Ce n’est pas des garçons manqués ?

Exactement. Je pense qu’il faut oublier cette image. On a vu justement aux Jeux olympiques, celle qui a gagné est Anne-Caroline Chausson, qui est une fille tout à fait normale, même si elle était dans le sport depuis longtemps. Aux Jeux olympiques, quand les filles roulent, tout le monde se tait, c’est impressionnant… C’est un niveau proche de celui des garçons.

 

 

Yvan Bula

 

Cette course, je la sentais déjà bien depuis un bon bout de temps. Je savais que je m’entraînais régulièrement et c’est surtout un bon feeling avec le vélo ! On m’a mis dedans depuis l’âge de 3 1/2 ans et je ne l’ai pas quitté. C’est l’amour propre du vélo. C’est une bonne ambiance niveau course, c’est cool. On sympathise avec toutes les personnes qui font du bicross que ce soit en Suisse, avec les Suisses allemands, les Européens. Avec l’anglais, on arrive à se « démerder », sinon c’est une bonne ambiance… C’est une énergie très forte et très intense. Cela représente un 110 m haies en sprint.

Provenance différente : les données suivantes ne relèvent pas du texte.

(** [response.choices[0]?.message?.content] as the source uses it: absent
    or empty ([!content] holds), or a non-empty text, given by what
    [JSON.parse] makes of it ([None] when it throws a [SyntaxError]). *)
Inductive Completion :=
| NoContent
| Content (parsed : option jsval).

(** The two query dialects of the gateway's search endpoint. *)
Inductive fetch_request :=
| JqlSearch (projectKey : string) (keywords : list jsval)
| TextSearch (projectKey titleWords : string).

(** [interface SearchResponse { issues?: Array<...> }]; the records
    themselves are whatever the gateway sends. *)
Record SearchResponse := { issues : option (list jsval) }.

Record Response := {
  ok : bool;
  json : outcome SearchResponse
}.

(** The behaviour of the generation service, the gateway and the user at
    the terminal: arbitrary functions of the request and of a state of the
    outside world, which they may change. *)
Record Env := {
  World : Type;
  openai_create : request -> World -> outcome Completion * World;
  fetch : fetch_request -> World -> outcome Response * World;
  inputField : World -> string * World;
  String_toLowerCase : string -> string
}.

(** [String.prototype.toLowerCase] on a text of the program's input.  On
    ASCII text it maps the letters A to Z and nothing else, as [toLowerCase]
    above; what it makes of any other text is left to the runtime's tables
    for the case of letters, which the environment holds as
    [String_toLowerCase]. *)
Definition lower_case {E : Env} (text : string) : string :=
  if is_ascii_text text then toLowerCase text else String_toLowerCase E text.

(** Observable events. *)
Inductive event :=
| EvInvoke
| EvPrompt (context : string) (attempt : nat)
| EvSleep (ms : nat).

#[global] Instance event_eq_dec : EqDecision event.
Proof. solve_decision. Defined.

Section Program.

Variable E : Env.

(** The state an asynchronous method runs in: the outside world, the retry
    map of the [ErrorHandler] that the method's object holds in
    [this.errorHandler] ([APIWrapper] and [DuplicateDetectionService] each
    construct their own), and the events observed so far. *)
Record State := mkState {
  world : World E;
  retryAttempts : gmap string nat;
  trace : list event
}.

Definition M (A : Type) : Type := State -> outcome A * State.

Definition ret {A} (a : A) : M A := fun st => (Ok a, st).

Definition throw {A} (e : Error) : M A := fun st => (Throw e, st).

Definition bind {A B} (m : M A) (f : A -> M B) : M B :=
  fun st =>
    match m st with
    | (Ok a, st') => f a st'
    | (Throw e, st') => (Throw e, st')
    end.

Definition lift {A} (x : outcome A) : M A := fun st => (x, st).
(** X7: over the whole life of a raster pass the program keeps the
    description the constructor gave it (its shader file with the entry
    points "vsMain" and "psMain"), the graphics state keeps that program,
    and both the graphics state and the pass keep the rasterizer state of
    the constructor: wireframe, no culling. *)
Theorem X7_raster_pipeline_fixed s1 s2 :
  MyTestPass.reachable s1 →
  GuidedRayViz.reachable s2 →
  pipeline_fixed "RenderPasses/MyTestPass/MyTestShader.slang" s1 ∧
  pipeline_fixed "RenderPasses/FocalGuiding/GuidedRayViz.slang" (GuidedRayViz.pipeline s2).
Proof. intros H1 H2. split; [by apply MTP_reachable_fixed | by apply GRV_reachable_fixed]. Qed.

(** X8: a frame of MyTestPass with a scene returns after two calls: the
    clear, to opaque black, depth 1 and stencil 0, of a frame buffer made
    for this frame whose one colour target is the "output" texture of the
    frame, and the rasterization of the scene with the graphics state of
    the pass, which now holds that frame buffer, the program of the pass
    and the wireframe rasterizer state, with the program vars the pass had
    and the wireframe state as both rasterizer states. *)
Theorem X8_draw_into_output rd s scene :
  MyTestPass.reachable s →
  mpScene s = Some scene →
  let o := MyTestPass.execute rd s in
  ∃ fbo gs vars,
    mpVars s = Some vars ∧
    o = Returned tt (state_of o)
          [ClearFbo fbo (0, 0, 0, 1)%float 1.0%float 0;
           Rasterize scene gs (vars_id vars) (kWireframe, kWireframe)] ∧
    fbo_id fbo = next_id (mpDevice s) ∧
    colorTargets fbo = [getTexture rd "output"] ∧
    gs_fbo gs = Some fbo ∧
    gs_program gs = Some (prog_id (mpProgram s)) ∧
    gs_rasterizerState gs = Some kWireframe ∧
    mpGraphicsState (state_of o) = gs.
Proof.
  intros Hreach Hsc o. subst o. unfold MyTestPass.execute.
  destruct (mpVars s) as [v|] eqn:Hv;
    [|destruct (pwf_vars _ (MTP_reachable_wf _ Hreach)); [congruence|done]].
  destruct (MTP_reachable_fixed _ Hreach) as [_ Hp Hg Hr].
  destruct (drawPipeline_spec rd s) as (_ & _ & _ & _ & _ & Ho).
  rewrite Hsc, Hv in Ho.
  destruct (drawPipeline_members rd s) as (_ & Hgs & _).
  destruct (GraphicsState_setFbo_spec (targetFbo rd s) (mpGraphicsState s))
    as (_ & Hgp & Hgr & Hgf).
  exists (targetFbo rd s), (GraphicsState_setFbo (targetFbo rd s) (mpGraphicsState s)), v.
  split_and!; try done.
  - rewrite Ho at 1. unfold clear_target, rasterize_scene. by rewrite Hr.
  - by rewrite Hgp.
  - by rewrite Hgr.
Qed.

(** X9: the raster passes bind one shader variable only.  At any point of
    the life of a pass its program vars hold no binding at all or only
    [PerFrameCB.gColor], bound to (0, 1, 0, 1); after a frame with a scene
    they hold that binding. *)
Theorem X9_raster_binds_colour_only rd s1 s2 :
  MyTestPass.reachable s1 →
  GuidedRayViz.reachable s2 →
  (∀ v, mpVars s1 = Some v →
        vars_bindings v = ∅ ∨ vars_bindings v = {[ kColorVar := kGreen ]}) ∧
  (∀ v, mpVars (GuidedRayViz.pipeline s2) = Some v →
        vars_bindings v = ∅ ∨ vars_bindings v = {[ kColorVar := kGreen ]}) ∧
  (mpScene s1 ≠ None →
   ∃ v, mpVars (state_of (MyTestPass.execute rd s1)) = Some v ∧
        vars_bindings v = {[ kColorVar := kGreen ]}) ∧
  (mpScene (GuidedRayViz.pipeline s2) ≠ None →
   returns (GuidedRayViz.execute rd s2) = true →
   ∃ v, mpVars (GuidedRayViz.pipeline (state_of (GuidedRayViz.execute rd s2))) = Some v ∧
        vars_bindings v = {[ kColorVar := kGreen ]}).
Proof.
  intros H1 H2.
  assert (∀ v, mpVars s1 = Some v →
            vars_bindings v = ∅ ∨ vars_bindings v = {[ kColorVar := kGreen ]}) as Hc1.
  { clear H2. induction H1 as [pDevice | s scenes pScene _ IH | s rd' _ IH _].
    - destruct pDevice. by intros v [=].
    - intros v Hv. left. by apply (setScenePipeline_colour scenes pScene s).
    - intros v Hv. by apply (drawPipeline_colour rd' s IH). }
  assert (∀ v, mpVars (GuidedRayViz.pipeline s2) = Some v →
            vars_bindings v = ∅ ∨ vars_bindings v = {[ kColorVar := kGreen ]}) as Hc2.
  { clear H1 Hc1. induction H2 as [pDevice | s scenes pScene _ IH | s rd' _ IH _].
    - destruct pDevice. by intros v [=].
    - rewrite GRV_setScene_spec. cbn. rewrite pipeline_set_pipeline.
      intros v Hv. left. by apply (setScenePipeline_colour scenes pScene _ _ Hv).
    - destruct (GRV_execute_pipeline rd' s) as [-> | ->]; [done|].
      intros v Hv. by apply (drawPipeline_colour rd' _ IH). }
  split_and!; [done | done | |].
  - intros Hsc. unfold MyTestPass.execute.
    pose proof (drawPipeline_colour rd s1 Hc1) as Hcol.
    destruct (drawPipeline_members rd s1) as (_ & _ & Hvars).
    destruct (mpVars s1) as [v|] eqn:Hv;
      [|exfalso; by apply (pwf_vars _ (MTP_reachable_wf _ H1))].
    destruct (mpScene s1) eqn:Hscene; [|done]. cbn in Hvars.
    eexists. split; [exact Hvars|]. by apply (Hcol _ Hvars).
  - intros Hsc Hret.
    pose proof (drawPipeline_colour rd (GuidedRayViz.pipeline s2) Hc2) as Hcol.
    destruct (drawPipeline_members rd (GuidedRayViz.pipeline s2)) as (_ & _ & Hvars).
    destruct (mpScene (GuidedRayViz.pipeline s2)) as [scene|] eqn:Hscene; [|done].
    destruct (mpVars (GuidedRayViz.pipeline s2)) as [v|] eqn:Hv;
      [|exfalso; apply (pwf_vars _ (GRV_reachable_wf _ H2)); [congruence|done]].
    destruct (GRV_execute_scene rd s2 scene v Hscene Hv) as (_ & _ & Hpipe & _).
    rewrite (Hpipe Hret). cbn in Hvars.
    eexists. split; [exact Hvars|]. by apply (Hcol _ Hvars).
Qed.

(** X10: a raster pass never replaces its program and never removes a
    shader define.  Every [setScene] and every [execute] of MyTestPass and
    of GuidedRayViz leads to a later state of the pipeline, and in every
    later state the program is the same object with the same description
    and every define it had is still set. *)
Theorem X10_raster_defines_stay p p' :
  pipeline_later p p' →
  (prog_id (mpProgram p') = prog_id (mpProgram p) ∧
   prog_desc (mpProgram p') = prog_desc (mpProgram p) ∧
   ∀ k, is_Some (prog_defines (mpProgram p) !! k) →
        is_Some (prog_defines (mpProgram p') !! k)) ∧
  (∀ scenes pScene, pipeline_later p (state_of (MyTestPass.setScene scenes pScene p'))) ∧
  (∀ rd, pipeline_later p (state_of (MyTestPass.execute rd p'))) ∧
  (∀ scenes pScene s, GuidedRayViz.pipeline s = p' →
     pipeline_later p (GuidedRayViz.pipeline (state_of (GuidedRayViz.setScene scenes pScene s)))) ∧
  (∀ rd s, GuidedRayViz.pipeline s = p' →
     pipeline_later p (GuidedRayViz.pipeline (state_of (GuidedRayViz.execute rd s)))).
Proof.
  intros Hlater. split; [by apply pipeline_later_program|]. split_and!.
  - intros scenes pScene. by apply later_setScene.
  - intros rd. by apply later_draw.
  - intros scenes pScene s <-. rewrite GRV_setScene_spec. cbn.
    rewrite pipeline_set_pipeline. by apply later_setScene.
  - intros rd s <-. destruct (GRV_execute_pipeline rd s) as [-> | ->]; [done|].
    by apply later_draw.
Qed.

End RasterPasses.

Section RayLines.
Context {host : HostApi}.
Import GuidedRayViz.

Lemma printRay_exact rayNodes i r s :
  rayNodes !! i = Some r →
  printRay rayNodes i s = Returned tt s (ray_lines i r).
Proof.
  intros Hr. unfold printRay, ray_lines, mbind, M_mbind, M_bind, emit. rewrite Hr.
  by destruct r as [[[x1 y1] z1] [[x2 y2] z2] [[cr cg] cb]].
Qed.

Lemma printRays_exact rayNodes s n : ∀ a,
  (a + n ≤ length rayNodes)%nat →
  for_each (seq a n) (printRay rayNodes) s = Returned tt s (rays_lines rayNodes a n).
Proof.
  induction n as [|n IH]; intros a Hle; [done|].
  destruct (lookup_lt_is_Some_2 rayNodes a) as [r Hr]; [lia|].
  cbn [for_each seq]. unfold mbind, M_mbind, M_bind.
  rewrite (printRay_exact _ _ _ _ Hr), IH by lia.
  unfold rays_lines. cbn. by rewrite Hr.
Qed.
Lemma executeRequest_catch_no_status (isConnectionError is503Error : Error -> bool)
    (error e : Error) (effs effs' : list Effect) :
  e_statusCode error = None ->
  executeRequest_catch isConnectionError is503Error error effs = (Rejected e, effs') ->
  e_statusCode e = None.
Proof.
  intros Hn. unfold executeRequest_catch.
  destruct (isConnectionError error); [by intros [= <- _] |].
  destruct (is503Error error); [discriminate |]. by intros [= <- _].
Qed.

(** X15. The status codes of the retry table never meet an HTTP answer.
    An answer with status 503 and a JSON body, also the one made up for
    a redirect or for a failed connection, resolves, so that even a
    critical endpoint is asked once and no delay is slept; and when an
    HTTP answer does make [executeRequest] reject, the error carries no
    status code, so that it is retried only for its message or as a
    connection error. *)
Theorem status_codes_never_retried (isConnectionError is503Error : Error -> bool) :
  (∀ (endpoint : string) (fetches : nat -> FetchResult) (random : nat -> Q)
     (r : Response) (data : Json),
     tryFetch (fetches 0%nat) = Resolved r ->
     status r = 503 ->
     r_body r = Some data ->
     executeRequestWithRetry isConnectionError is503Error endpoint fetches random
     = (Resolved data, [Attempt 0]))
  ∧ (∀ (r : Response) (e : Error) (effs : list Effect),
       executeRequest isConnectionError is503Error (FetchResponse r) = (Rejected e, effs) ->
       e_statusCode e = None
       ∧ isRetryableError isConnectionError e
         = (hasRetryableMessage e || isConnectionError e)%bool).
Proof.
  split.
  - intros endpoint fetches random r data Hf Hs Hb.
    assert (fst (executeRequest isConnectionError is503Error (fetches 0%nat))
            = Resolved data) as Hx.
    { unfold executeRequest. rewrite Hf, (not_ok_503 r Hs), Hs, Hb. done. }
    unfold executeRequestWithRetry.
    destruct (shouldRetryEndpoint endpoint); [| by rewrite Hx].
    unfold retryWithBackoff. by rewrite loop_unfold, Hx.
  - intros r e effs Hx.
    assert (e_statusCode e = None) as Hn.
    { revert Hx. unfold executeRequest.
      destruct (tryFetch_response r) as (r' & -> & _).
      destruct (ok r').
      - destruct (r_body r'); [discriminate |].
        by apply executeRequest_catch_no_status.
      - destruct (status r' =? 503)%Z.
        + destruct (r_body r'); [discriminate |].
          by apply executeRequest_catch_no_status.
        + destruct (handleErrorResponse r') as [msg effs0].
          by apply executeRequest_catch_no_status. }
    split; [done |]. unfold isRetryableError, hasRetryableStatus. rewrite Hn.
    destruct (instanceofError e) eqn:Hi; simpl; [by rewrite orb_false_r |].
    revert Hx Hi. unfold executeRequest.
    destruct (tryFetch_response r) as (r' & -> & _).
    assert (∀ error effs0,
              executeRequest_catch isConnectionError is503Error error effs0
              = (Rejected e, effs) ->
              instanceofError error = true ->
              instanceofError e = false -> False) as Hc.
    { intros error effs0 Hcatch Hie. revert Hcatch. unfold executeRequest_catch.
      destruct (isConnectionError error); [by intros [= <- _] |].
      destruct (is503Error error); [discriminate |]. intros [= <- _]. congruence. }
    destruct (ok r').
    + destruct (r_body r'); [discriminate |]. intros H1 H2. by destruct (Hc _ _ H1 eq_refl H2).
    + destruct (status r' =? 503)%Z.
      * destruct (r_body r'); [discriminate |].
        intros H1 H2. by destruct (Hc _ _ H1 eq_refl H2).
      * destruct (handleErrorResponse r') as [msg effs0].
        intros H1 H2. by destruct (Hc _ _ H1 eq_refl H2).
Qed.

C’est un grand effort, mais sur une petite durée. Des fois quotidiennement, on n’y arrive pas à cause du travail ou de l’école, à aller s’entraîner tous les jours. L’idéal est de s’entraîner tous les jours et même si les copains ou copines disent : « Il faut aller au pub, il faut aller boire des verres », il faut dire non et aller s’entraîner ! Il est préférable de ne pas fumer ni de boire en trop grandes quantités. Une bière pour un jeune de 16 ans, ça peut encore passer. Une bière ça va, deux non. Aller aux championnats du monde, aux Jeux olympiques, c’est un rêve pour tout le monde et y faire une bonne place. Sinon, les championnats du monde et arriver en finale.